___ Dataset entries ___
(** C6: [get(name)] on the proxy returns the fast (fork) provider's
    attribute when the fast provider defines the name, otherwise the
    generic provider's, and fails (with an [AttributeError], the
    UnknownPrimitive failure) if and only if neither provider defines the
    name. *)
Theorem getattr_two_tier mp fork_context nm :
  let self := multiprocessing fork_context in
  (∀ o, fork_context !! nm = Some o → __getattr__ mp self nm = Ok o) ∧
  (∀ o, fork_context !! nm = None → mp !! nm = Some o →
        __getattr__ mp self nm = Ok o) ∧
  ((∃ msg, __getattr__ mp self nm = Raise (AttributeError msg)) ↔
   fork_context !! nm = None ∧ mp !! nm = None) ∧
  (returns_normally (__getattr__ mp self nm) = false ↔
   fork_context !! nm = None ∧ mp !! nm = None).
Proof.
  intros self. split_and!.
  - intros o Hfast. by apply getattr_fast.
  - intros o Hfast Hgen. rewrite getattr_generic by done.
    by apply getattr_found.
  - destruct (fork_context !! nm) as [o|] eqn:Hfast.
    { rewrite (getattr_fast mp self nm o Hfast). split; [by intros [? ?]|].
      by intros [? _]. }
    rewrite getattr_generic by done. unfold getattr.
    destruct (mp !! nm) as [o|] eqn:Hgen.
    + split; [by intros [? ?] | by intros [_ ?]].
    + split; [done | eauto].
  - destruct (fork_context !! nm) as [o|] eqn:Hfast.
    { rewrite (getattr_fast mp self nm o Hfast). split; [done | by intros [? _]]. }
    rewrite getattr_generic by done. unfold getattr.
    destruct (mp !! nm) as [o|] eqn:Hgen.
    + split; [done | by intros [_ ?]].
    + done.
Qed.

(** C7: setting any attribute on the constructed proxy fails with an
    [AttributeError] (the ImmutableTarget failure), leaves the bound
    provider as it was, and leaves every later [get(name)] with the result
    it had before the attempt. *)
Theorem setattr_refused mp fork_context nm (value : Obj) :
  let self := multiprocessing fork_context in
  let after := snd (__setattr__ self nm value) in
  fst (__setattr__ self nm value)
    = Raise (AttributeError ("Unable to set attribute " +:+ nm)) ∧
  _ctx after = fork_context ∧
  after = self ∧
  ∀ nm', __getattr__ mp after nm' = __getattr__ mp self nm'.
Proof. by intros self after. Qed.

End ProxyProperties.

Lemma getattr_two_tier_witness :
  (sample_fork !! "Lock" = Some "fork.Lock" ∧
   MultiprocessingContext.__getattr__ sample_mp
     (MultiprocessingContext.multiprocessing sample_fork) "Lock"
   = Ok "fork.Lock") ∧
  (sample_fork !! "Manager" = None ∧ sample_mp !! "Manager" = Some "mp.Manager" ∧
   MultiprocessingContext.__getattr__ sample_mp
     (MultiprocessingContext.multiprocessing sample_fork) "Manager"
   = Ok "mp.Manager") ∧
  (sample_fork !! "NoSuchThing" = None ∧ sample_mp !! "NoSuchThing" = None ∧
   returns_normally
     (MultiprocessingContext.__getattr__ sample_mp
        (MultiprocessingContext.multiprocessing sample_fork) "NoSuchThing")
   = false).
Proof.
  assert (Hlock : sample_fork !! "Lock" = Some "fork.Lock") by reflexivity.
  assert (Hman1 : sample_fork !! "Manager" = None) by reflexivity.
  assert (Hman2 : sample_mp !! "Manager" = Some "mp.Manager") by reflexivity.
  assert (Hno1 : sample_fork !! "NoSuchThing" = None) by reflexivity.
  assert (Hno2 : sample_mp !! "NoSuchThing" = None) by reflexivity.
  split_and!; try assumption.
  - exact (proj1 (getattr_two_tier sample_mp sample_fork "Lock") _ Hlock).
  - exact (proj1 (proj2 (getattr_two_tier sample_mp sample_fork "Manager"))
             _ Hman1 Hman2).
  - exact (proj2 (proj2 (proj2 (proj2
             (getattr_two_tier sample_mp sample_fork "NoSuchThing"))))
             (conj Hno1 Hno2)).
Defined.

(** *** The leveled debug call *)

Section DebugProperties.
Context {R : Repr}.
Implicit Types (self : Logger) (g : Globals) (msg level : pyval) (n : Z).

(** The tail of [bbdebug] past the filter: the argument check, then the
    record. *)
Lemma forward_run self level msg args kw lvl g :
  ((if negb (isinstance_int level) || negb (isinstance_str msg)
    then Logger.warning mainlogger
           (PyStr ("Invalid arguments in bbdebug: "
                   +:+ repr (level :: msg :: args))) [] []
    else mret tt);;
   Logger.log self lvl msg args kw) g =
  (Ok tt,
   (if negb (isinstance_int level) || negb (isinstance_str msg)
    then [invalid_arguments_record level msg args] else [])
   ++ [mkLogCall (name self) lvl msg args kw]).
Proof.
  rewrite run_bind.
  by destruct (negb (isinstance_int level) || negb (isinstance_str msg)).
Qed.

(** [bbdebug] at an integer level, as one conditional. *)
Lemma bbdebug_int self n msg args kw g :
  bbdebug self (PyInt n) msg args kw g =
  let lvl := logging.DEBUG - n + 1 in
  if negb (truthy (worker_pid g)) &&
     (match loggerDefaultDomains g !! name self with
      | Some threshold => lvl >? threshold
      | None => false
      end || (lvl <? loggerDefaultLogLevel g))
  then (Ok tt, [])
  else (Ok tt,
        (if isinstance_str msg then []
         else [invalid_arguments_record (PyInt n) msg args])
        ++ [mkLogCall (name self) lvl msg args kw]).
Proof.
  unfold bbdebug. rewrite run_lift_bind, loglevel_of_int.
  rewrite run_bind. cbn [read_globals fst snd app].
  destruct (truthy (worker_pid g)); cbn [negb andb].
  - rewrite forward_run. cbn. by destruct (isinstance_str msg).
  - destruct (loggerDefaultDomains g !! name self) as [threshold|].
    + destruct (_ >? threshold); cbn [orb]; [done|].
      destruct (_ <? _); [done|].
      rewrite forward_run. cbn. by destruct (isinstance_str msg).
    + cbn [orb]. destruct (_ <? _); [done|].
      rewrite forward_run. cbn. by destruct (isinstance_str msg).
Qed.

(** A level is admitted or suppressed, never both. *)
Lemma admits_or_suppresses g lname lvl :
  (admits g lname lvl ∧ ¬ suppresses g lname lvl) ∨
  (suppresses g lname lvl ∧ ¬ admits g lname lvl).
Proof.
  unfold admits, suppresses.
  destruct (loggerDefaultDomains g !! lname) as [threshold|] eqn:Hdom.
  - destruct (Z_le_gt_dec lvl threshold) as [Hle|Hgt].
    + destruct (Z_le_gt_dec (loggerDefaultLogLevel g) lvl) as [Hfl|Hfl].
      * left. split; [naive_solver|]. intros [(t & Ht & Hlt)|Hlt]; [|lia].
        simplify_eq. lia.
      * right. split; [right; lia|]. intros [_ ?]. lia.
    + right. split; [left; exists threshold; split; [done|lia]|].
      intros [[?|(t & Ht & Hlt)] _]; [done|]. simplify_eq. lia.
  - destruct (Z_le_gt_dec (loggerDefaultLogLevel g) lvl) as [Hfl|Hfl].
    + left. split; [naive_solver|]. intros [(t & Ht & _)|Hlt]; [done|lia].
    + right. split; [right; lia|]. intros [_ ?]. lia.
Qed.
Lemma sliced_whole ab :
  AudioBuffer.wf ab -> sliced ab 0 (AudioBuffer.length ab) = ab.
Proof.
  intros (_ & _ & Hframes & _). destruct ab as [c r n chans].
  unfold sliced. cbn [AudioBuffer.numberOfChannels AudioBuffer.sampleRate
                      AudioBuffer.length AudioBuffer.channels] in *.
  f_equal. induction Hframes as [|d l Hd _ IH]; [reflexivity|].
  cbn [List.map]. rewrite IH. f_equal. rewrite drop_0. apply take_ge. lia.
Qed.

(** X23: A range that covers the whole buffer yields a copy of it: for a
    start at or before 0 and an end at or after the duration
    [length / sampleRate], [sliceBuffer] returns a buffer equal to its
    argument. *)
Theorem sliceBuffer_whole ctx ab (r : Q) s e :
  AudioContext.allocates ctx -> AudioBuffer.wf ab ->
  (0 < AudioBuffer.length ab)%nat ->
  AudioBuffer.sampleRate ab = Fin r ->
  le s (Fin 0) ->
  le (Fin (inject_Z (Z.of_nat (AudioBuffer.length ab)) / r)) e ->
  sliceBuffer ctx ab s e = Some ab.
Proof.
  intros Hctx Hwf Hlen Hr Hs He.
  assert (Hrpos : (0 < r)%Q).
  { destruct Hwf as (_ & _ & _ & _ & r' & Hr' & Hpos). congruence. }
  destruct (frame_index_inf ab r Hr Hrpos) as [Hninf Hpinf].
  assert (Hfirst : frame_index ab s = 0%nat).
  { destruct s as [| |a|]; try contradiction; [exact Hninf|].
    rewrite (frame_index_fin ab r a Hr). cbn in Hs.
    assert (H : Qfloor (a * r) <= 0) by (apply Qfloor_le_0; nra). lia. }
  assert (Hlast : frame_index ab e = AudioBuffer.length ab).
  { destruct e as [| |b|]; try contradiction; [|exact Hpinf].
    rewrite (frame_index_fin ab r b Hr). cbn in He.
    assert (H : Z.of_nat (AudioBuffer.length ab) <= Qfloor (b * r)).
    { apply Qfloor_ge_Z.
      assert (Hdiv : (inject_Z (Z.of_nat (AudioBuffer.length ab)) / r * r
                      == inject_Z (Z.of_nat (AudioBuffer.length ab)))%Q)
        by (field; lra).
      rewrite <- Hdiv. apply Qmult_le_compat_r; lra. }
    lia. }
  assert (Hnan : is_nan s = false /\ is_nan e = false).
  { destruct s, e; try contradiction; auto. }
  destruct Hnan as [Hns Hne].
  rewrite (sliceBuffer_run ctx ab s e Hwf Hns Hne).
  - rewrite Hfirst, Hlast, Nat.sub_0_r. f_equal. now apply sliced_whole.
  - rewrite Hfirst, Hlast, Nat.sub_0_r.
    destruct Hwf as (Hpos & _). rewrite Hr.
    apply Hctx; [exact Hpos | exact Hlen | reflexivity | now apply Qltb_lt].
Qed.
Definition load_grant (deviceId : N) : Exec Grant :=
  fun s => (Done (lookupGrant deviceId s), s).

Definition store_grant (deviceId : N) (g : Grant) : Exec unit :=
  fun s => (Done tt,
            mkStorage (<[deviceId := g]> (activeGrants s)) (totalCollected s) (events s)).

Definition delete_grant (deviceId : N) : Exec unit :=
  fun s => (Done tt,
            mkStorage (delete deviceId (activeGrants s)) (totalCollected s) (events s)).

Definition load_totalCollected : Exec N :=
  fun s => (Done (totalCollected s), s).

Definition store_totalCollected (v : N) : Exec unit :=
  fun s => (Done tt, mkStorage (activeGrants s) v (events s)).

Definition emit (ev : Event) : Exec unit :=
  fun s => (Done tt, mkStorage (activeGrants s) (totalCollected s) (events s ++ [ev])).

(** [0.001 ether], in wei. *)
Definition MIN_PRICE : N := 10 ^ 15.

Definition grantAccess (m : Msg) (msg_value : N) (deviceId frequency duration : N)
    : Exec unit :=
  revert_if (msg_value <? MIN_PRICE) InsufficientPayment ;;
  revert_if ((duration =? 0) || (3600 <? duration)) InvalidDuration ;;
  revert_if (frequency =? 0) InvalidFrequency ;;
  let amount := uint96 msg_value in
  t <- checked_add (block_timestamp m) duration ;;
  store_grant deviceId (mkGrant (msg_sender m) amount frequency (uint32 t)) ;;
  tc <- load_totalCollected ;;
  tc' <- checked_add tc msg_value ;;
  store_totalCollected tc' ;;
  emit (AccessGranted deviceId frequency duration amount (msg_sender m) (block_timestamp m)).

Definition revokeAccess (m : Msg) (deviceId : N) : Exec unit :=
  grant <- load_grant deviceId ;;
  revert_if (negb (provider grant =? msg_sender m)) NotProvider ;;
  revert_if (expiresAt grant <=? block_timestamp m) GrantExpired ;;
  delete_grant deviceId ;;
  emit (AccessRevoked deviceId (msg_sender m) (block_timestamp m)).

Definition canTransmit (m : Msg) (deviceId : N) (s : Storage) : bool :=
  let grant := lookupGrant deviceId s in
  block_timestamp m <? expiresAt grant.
___
__Exercise brief__.
Out of the entries, report each line that contains the word "unfold".

__Response to this task__.
    rewrite getattr_generic by done. unfold getattr.
    rewrite getattr_generic by done. unfold getattr.
  unfold bbdebug. rewrite run_lift_bind, loglevel_of_int.
  unfold admits, suppresses.
  unfold sliced. cbn [AudioBuffer.numberOfChannels AudioBuffer.sampleRate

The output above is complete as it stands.